What you will do = Here the job is to return only the lines of the material, exactly, from the first one to the line with "(* ===== verification/UpdateCodec.v ===== *)".

Information given =
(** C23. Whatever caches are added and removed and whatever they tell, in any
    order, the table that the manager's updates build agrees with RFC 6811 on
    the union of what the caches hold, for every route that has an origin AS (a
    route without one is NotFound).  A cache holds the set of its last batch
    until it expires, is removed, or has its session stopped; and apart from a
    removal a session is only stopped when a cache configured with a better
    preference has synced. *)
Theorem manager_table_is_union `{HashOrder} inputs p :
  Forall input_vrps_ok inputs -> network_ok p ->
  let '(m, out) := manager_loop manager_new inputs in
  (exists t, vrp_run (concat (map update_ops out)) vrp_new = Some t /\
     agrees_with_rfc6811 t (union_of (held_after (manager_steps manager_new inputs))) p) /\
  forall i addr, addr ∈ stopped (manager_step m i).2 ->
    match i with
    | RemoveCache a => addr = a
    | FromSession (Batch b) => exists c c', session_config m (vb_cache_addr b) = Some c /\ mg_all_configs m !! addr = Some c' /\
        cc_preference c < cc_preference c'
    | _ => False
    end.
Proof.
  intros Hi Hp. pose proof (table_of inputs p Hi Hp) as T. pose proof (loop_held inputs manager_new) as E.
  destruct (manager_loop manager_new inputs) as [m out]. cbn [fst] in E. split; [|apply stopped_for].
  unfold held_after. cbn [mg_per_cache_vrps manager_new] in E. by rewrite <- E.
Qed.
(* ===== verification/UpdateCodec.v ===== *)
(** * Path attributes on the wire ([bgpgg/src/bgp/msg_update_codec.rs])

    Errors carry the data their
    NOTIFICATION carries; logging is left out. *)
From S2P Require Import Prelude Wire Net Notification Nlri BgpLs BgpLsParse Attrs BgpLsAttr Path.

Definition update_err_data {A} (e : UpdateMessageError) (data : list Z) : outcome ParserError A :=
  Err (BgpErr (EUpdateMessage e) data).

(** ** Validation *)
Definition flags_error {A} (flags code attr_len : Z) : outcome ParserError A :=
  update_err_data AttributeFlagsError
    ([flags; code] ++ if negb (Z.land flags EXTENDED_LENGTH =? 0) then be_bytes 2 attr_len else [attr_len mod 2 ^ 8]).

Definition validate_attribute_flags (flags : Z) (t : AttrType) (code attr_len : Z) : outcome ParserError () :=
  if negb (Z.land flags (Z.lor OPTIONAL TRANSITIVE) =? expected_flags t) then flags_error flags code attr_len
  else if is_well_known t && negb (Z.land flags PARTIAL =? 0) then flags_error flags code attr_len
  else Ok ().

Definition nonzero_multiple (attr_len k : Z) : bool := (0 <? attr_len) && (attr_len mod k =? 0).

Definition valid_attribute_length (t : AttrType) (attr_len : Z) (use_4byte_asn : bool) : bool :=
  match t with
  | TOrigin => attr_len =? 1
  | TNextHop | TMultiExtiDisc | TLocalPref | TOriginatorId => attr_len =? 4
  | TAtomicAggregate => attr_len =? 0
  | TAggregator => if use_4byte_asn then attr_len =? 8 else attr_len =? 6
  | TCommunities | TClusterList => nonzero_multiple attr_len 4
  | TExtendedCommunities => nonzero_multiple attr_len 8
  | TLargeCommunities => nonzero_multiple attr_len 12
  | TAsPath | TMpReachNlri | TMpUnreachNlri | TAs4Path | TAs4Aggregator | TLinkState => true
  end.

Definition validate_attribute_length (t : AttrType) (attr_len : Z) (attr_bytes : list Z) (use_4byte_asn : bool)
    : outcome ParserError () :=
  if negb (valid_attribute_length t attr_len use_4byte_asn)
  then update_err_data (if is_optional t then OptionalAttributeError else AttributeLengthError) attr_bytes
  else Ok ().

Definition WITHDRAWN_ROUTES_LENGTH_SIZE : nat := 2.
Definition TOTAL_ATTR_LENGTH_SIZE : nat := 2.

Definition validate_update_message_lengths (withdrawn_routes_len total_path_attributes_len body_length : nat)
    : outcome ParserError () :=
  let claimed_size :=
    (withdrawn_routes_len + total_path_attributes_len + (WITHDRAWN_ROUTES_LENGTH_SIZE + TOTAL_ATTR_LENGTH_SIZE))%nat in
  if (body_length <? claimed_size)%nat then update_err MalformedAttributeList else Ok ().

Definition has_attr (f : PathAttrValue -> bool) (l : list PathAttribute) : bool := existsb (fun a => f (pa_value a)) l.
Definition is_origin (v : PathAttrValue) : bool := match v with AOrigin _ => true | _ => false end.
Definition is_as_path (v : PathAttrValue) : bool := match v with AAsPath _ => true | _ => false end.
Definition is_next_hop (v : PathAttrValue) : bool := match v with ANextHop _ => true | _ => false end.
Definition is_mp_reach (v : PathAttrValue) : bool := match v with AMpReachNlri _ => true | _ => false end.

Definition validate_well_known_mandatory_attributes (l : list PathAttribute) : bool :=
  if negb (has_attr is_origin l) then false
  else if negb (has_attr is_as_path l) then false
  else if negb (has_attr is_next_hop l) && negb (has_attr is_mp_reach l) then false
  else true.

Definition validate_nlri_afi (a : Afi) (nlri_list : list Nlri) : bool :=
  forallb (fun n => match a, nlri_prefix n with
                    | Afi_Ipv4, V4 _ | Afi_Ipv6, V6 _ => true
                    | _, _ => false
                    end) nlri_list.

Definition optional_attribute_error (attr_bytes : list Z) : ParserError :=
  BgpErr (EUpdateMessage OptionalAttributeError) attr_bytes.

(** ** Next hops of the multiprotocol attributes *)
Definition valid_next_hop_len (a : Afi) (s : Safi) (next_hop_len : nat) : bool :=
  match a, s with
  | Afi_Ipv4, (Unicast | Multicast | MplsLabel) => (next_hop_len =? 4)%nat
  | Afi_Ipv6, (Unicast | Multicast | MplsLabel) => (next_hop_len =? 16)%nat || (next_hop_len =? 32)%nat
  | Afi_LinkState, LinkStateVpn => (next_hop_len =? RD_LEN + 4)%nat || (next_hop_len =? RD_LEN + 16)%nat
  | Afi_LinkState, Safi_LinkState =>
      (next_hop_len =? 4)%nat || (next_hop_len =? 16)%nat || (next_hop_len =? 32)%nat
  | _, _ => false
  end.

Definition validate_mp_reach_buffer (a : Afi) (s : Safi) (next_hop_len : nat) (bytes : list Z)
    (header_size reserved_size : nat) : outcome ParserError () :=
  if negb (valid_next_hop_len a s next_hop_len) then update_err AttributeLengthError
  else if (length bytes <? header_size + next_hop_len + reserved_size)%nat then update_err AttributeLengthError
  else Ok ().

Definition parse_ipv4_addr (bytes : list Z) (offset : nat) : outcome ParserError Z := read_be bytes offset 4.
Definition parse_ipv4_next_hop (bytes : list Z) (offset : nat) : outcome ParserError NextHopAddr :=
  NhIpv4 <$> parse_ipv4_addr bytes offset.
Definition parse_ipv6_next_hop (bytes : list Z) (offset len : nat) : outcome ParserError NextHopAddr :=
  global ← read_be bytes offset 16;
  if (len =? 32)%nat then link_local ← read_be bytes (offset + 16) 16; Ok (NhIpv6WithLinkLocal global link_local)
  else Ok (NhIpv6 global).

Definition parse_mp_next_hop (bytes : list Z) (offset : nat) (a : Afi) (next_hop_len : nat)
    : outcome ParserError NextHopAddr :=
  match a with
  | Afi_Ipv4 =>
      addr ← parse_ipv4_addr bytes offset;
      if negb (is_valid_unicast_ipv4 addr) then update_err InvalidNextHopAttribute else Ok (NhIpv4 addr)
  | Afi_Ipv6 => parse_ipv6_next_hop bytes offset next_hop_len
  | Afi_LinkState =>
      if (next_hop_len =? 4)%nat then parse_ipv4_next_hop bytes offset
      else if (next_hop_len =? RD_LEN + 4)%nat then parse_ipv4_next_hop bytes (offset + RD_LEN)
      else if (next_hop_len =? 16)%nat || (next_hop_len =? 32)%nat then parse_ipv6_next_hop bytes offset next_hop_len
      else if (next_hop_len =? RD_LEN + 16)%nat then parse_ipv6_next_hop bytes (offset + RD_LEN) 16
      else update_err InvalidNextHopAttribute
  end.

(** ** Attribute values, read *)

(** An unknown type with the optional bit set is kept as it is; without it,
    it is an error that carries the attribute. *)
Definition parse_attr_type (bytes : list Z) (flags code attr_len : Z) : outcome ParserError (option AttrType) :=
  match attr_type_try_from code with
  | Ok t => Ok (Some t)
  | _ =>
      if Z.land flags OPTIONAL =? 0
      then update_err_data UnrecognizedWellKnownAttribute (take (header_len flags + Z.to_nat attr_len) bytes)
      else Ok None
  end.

Written response =
(** C23. Whatever caches are added and removed and whatever they tell, in any
    order, the table that the manager's updates build agrees with RFC 6811 on
    the union of what the caches hold, for every route that has an origin AS (a
    route without one is NotFound).  A cache holds the set of its last batch
    until it expires, is removed, or has its session stopped; and apart from a
    removal a session is only stopped when a cache configured with a better
    preference has synced. *)
Theorem manager_table_is_union `{HashOrder} inputs p :
  Forall input_vrps_ok inputs -> network_ok p ->
  let '(m, out) := manager_loop manager_new inputs in
  (exists t, vrp_run (concat (map update_ops out)) vrp_new = Some t /\
     agrees_with_rfc6811 t (union_of (held_after (manager_steps manager_new inputs))) p) /\
  forall i addr, addr ∈ stopped (manager_step m i).2 ->
    match i with
    | RemoveCache a => addr = a
    | FromSession (Batch b) => exists c c', session_config m (vb_cache_addr b) = Some c /\ mg_all_configs m !! addr = Some c' /\
        cc_preference c < cc_preference c'
    | _ => False
    end.
Proof.
  intros Hi Hp. pose proof (table_of inputs p Hi Hp) as T. pose proof (loop_held inputs manager_new) as E.
  destruct (manager_loop manager_new inputs) as [m out]. cbn [fst] in E. split; [|apply stopped_for].
  unfold held_after. cbn [mg_per_cache_vrps manager_new] in E. by rewrite <- E.
Qed.
(* ===== verification/UpdateCodec.v ===== *)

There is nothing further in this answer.